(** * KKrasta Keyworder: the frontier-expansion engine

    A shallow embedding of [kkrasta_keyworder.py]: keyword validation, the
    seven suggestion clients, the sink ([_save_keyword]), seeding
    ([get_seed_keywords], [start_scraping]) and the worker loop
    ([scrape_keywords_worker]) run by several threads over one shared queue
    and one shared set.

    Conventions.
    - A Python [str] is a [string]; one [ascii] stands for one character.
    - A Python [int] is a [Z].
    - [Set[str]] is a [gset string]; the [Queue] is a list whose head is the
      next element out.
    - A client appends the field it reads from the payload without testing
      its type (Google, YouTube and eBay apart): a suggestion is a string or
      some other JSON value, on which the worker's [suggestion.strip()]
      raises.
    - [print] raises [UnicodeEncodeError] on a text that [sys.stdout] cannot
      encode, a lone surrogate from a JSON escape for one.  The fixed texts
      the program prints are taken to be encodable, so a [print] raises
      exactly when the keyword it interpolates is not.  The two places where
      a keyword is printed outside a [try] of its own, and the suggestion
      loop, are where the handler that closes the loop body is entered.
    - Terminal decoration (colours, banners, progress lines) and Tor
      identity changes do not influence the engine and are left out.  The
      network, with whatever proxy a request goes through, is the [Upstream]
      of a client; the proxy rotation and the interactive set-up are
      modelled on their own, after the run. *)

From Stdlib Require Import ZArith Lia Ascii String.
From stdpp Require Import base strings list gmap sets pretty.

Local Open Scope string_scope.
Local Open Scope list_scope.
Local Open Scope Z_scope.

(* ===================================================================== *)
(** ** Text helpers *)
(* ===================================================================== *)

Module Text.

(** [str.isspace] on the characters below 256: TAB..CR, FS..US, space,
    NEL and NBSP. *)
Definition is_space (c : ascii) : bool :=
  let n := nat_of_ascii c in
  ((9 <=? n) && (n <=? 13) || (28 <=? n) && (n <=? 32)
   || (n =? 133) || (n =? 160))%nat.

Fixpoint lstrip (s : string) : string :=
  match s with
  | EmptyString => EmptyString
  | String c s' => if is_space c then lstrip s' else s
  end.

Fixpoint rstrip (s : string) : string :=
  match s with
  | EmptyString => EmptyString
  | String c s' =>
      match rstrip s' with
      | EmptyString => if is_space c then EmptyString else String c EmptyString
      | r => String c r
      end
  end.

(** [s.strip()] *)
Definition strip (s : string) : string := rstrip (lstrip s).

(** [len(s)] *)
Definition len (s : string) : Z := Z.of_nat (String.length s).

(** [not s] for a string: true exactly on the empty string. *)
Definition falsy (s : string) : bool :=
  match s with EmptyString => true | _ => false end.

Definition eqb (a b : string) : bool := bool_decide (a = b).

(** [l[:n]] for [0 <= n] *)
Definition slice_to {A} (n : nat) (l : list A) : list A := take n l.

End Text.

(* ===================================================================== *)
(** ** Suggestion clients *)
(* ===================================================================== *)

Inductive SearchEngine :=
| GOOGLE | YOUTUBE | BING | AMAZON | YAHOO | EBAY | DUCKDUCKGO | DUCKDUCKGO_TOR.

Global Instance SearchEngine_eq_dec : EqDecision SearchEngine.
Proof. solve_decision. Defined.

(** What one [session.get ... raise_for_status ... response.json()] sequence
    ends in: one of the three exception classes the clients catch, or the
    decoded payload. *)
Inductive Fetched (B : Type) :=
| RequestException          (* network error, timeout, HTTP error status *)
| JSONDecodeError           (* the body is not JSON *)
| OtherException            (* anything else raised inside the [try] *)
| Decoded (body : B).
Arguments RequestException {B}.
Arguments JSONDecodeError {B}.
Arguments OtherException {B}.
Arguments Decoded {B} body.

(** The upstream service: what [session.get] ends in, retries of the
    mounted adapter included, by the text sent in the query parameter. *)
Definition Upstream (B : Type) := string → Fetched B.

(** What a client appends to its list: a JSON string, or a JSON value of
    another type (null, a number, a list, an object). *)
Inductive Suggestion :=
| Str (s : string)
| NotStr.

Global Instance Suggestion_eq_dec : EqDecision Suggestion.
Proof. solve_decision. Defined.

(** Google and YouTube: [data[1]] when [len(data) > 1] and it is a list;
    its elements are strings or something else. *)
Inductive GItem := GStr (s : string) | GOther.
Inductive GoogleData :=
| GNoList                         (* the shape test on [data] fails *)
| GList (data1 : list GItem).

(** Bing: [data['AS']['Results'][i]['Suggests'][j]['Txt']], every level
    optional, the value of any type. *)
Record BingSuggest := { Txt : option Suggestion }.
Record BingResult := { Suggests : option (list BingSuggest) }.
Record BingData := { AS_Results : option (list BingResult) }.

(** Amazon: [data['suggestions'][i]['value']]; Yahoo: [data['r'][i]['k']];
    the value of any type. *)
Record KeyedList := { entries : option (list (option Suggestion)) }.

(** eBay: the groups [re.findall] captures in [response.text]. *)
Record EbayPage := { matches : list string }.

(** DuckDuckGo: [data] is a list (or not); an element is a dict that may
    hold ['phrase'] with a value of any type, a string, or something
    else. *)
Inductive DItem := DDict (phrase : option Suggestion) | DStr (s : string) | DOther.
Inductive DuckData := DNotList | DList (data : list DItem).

--

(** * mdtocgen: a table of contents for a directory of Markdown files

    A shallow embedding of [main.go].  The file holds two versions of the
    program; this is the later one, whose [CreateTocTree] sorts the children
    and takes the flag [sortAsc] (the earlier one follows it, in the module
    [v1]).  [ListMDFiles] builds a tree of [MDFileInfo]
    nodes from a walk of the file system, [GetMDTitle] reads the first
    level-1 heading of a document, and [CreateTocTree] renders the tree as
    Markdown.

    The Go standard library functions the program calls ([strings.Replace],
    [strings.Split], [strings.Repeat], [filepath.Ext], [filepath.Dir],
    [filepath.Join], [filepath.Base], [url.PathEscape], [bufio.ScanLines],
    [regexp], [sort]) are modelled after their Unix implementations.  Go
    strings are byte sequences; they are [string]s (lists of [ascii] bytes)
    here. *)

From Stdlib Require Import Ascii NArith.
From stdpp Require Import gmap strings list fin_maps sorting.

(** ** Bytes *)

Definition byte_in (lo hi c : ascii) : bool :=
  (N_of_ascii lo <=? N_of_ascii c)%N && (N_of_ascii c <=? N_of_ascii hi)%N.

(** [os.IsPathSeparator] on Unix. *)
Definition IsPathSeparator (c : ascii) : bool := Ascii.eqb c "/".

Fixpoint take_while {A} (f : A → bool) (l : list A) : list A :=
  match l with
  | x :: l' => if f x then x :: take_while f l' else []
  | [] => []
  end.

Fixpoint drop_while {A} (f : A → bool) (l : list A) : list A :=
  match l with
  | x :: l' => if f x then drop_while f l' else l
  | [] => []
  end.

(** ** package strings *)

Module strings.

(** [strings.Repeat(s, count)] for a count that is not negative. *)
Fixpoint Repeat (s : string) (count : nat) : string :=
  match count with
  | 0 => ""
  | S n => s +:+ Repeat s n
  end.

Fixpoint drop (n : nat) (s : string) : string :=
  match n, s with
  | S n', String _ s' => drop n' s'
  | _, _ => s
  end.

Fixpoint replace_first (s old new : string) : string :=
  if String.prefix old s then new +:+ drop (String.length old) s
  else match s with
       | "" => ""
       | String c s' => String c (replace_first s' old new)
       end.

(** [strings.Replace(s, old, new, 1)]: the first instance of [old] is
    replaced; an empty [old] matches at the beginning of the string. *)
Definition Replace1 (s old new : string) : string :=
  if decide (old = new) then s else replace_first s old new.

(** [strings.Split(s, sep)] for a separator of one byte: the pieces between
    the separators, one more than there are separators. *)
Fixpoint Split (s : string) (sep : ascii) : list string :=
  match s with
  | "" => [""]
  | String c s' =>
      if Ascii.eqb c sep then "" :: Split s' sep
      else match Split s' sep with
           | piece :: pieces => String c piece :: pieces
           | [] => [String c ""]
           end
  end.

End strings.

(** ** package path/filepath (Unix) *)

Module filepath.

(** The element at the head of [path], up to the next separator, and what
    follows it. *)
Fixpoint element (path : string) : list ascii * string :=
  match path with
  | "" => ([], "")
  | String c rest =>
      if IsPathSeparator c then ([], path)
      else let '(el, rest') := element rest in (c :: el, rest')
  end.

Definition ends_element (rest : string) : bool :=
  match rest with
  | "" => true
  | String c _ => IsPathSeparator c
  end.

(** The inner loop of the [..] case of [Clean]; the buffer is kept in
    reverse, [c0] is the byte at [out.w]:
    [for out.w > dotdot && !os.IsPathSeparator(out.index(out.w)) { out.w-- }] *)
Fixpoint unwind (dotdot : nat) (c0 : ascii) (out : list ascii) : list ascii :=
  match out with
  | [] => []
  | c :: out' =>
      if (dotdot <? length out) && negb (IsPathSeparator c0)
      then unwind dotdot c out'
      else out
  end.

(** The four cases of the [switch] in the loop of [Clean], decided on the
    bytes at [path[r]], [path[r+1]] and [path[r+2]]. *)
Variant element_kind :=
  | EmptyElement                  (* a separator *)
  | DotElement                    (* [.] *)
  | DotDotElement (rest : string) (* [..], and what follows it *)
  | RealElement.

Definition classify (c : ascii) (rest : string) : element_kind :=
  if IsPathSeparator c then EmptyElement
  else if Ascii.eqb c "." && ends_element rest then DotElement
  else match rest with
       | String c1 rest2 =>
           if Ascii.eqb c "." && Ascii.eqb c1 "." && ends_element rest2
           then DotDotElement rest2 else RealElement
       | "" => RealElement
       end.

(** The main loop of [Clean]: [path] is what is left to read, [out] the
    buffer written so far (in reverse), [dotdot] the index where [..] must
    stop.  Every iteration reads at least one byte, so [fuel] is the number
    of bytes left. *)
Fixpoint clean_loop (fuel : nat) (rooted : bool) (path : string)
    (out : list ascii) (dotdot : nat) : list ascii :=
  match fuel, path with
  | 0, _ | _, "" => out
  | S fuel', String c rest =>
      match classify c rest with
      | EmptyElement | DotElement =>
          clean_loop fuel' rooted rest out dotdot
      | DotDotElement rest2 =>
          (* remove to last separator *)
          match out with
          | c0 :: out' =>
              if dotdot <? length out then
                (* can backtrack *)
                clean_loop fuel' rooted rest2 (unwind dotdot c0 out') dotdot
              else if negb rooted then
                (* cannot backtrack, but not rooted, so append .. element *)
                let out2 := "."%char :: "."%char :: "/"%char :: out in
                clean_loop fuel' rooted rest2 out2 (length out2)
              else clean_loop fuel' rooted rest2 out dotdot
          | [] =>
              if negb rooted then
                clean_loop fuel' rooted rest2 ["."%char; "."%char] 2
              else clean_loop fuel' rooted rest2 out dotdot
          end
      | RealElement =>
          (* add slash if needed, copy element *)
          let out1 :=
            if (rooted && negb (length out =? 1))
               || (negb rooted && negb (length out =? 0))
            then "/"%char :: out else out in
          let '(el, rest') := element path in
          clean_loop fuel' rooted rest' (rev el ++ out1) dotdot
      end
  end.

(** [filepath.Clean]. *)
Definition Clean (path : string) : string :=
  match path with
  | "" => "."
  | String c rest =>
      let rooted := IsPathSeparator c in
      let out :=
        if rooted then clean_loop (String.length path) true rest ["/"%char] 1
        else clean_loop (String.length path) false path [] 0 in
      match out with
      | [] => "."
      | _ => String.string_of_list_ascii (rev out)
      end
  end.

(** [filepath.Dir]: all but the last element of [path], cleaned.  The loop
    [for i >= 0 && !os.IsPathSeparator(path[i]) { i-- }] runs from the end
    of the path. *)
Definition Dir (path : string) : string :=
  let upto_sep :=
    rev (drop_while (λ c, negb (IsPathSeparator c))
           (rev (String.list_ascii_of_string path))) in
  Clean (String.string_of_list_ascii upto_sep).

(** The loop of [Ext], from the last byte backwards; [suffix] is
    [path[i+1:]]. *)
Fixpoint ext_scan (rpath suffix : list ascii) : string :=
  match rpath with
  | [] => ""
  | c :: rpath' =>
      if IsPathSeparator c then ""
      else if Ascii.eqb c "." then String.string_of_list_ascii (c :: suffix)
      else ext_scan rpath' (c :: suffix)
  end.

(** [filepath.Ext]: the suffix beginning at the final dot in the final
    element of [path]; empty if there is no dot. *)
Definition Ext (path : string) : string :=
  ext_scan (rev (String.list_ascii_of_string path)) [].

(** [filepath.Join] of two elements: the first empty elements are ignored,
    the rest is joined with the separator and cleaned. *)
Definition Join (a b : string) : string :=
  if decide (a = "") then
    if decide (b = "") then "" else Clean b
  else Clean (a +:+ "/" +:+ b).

--

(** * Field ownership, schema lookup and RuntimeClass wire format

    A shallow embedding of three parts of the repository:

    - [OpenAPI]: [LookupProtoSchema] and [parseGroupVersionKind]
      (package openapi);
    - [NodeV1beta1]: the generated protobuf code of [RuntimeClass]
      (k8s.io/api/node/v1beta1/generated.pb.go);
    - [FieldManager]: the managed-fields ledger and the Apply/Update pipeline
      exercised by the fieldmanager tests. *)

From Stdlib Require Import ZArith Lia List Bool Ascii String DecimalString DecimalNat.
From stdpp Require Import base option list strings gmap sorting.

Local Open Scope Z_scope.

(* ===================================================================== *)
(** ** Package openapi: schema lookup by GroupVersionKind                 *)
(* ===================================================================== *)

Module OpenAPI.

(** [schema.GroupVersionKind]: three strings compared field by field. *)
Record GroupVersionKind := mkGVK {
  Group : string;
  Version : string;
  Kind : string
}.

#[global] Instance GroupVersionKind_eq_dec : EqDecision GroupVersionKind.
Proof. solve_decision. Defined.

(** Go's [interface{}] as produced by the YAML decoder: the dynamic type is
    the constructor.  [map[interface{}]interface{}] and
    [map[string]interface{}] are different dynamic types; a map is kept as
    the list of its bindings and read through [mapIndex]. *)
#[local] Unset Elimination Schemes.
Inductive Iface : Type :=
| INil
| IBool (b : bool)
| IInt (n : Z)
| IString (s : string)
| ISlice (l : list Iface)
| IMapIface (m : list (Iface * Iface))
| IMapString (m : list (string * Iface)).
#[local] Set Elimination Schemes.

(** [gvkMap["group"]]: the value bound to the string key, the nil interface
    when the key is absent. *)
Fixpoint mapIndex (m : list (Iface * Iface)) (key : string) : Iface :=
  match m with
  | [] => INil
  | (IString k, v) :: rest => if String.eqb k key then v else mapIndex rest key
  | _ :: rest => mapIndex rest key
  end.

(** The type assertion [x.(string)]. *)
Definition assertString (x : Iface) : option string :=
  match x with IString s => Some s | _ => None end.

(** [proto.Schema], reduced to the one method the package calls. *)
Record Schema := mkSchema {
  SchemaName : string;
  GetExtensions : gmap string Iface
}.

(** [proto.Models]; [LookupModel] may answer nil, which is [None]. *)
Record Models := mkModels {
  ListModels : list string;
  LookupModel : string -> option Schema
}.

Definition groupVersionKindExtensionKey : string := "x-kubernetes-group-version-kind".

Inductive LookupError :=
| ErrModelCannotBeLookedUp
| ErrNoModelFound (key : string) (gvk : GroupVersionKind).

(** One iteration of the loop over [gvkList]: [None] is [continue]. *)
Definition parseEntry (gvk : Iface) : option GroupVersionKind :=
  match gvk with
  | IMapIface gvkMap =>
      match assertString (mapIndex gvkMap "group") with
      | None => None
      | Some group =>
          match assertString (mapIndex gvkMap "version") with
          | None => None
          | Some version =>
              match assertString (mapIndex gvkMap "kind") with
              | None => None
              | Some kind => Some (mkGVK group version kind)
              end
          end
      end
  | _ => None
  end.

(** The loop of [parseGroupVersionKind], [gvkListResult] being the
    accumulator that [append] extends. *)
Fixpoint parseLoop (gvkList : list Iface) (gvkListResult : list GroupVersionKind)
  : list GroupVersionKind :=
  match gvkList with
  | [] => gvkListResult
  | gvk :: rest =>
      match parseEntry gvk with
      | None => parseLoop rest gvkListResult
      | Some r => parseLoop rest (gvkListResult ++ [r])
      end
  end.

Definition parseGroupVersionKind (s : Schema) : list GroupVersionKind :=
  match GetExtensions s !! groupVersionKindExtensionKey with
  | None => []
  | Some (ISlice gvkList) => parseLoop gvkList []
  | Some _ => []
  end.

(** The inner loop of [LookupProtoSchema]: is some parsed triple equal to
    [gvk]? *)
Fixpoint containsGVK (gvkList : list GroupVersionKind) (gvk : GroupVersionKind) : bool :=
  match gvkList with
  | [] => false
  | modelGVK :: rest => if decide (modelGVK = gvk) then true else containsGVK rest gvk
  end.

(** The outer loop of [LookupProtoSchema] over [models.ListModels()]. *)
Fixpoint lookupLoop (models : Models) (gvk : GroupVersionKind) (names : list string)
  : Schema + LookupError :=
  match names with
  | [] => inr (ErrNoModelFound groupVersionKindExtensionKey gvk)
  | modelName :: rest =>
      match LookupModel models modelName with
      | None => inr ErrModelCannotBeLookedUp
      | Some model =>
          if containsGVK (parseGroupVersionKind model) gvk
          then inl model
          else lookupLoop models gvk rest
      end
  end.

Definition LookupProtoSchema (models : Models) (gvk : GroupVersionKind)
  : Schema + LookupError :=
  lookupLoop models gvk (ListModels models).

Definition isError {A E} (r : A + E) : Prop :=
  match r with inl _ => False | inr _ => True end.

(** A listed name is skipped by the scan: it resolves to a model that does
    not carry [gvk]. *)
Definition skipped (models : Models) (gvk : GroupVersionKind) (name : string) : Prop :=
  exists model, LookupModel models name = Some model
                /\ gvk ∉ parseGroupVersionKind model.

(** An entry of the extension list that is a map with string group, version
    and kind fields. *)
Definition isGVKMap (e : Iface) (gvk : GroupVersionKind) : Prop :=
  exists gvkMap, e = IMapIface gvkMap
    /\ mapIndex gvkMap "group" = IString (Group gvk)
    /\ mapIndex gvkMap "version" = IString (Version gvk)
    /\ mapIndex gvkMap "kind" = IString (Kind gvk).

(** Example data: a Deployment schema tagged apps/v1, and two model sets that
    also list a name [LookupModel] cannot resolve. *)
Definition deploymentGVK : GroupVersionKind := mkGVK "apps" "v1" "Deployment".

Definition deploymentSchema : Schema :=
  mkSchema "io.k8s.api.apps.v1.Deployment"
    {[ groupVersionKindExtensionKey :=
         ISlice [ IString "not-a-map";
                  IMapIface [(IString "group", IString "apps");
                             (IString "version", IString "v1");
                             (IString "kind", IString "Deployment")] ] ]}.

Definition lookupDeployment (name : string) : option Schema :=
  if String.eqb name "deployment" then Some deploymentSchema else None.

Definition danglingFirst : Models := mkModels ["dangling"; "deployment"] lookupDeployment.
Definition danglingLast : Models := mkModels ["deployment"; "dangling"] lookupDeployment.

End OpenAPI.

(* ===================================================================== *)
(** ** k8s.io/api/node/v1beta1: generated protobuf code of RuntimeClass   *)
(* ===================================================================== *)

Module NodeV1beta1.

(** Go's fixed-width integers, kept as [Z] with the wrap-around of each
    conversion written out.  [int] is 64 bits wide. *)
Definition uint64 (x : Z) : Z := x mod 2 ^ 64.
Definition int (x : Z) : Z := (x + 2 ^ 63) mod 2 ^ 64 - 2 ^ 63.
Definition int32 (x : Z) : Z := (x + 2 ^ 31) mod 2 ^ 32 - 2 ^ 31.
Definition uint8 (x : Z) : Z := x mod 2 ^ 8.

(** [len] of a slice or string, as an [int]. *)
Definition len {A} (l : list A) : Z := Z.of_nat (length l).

* Aim of the exercise
Return the span of lines in the data above that opens at the line with "(** * KKrasta" and closes at the line with "Conventions.", exactly, ends included, nothing else.

* Exercise output
(** * KKrasta Keyworder: the frontier-expansion engine

    A shallow embedding of [kkrasta_keyworder.py]: keyword validation, the
    seven suggestion clients, the sink ([_save_keyword]), seeding
    ([get_seed_keywords], [start_scraping]) and the worker loop
    ([scrape_keywords_worker]) run by several threads over one shared queue
    and one shared set.

    Conventions.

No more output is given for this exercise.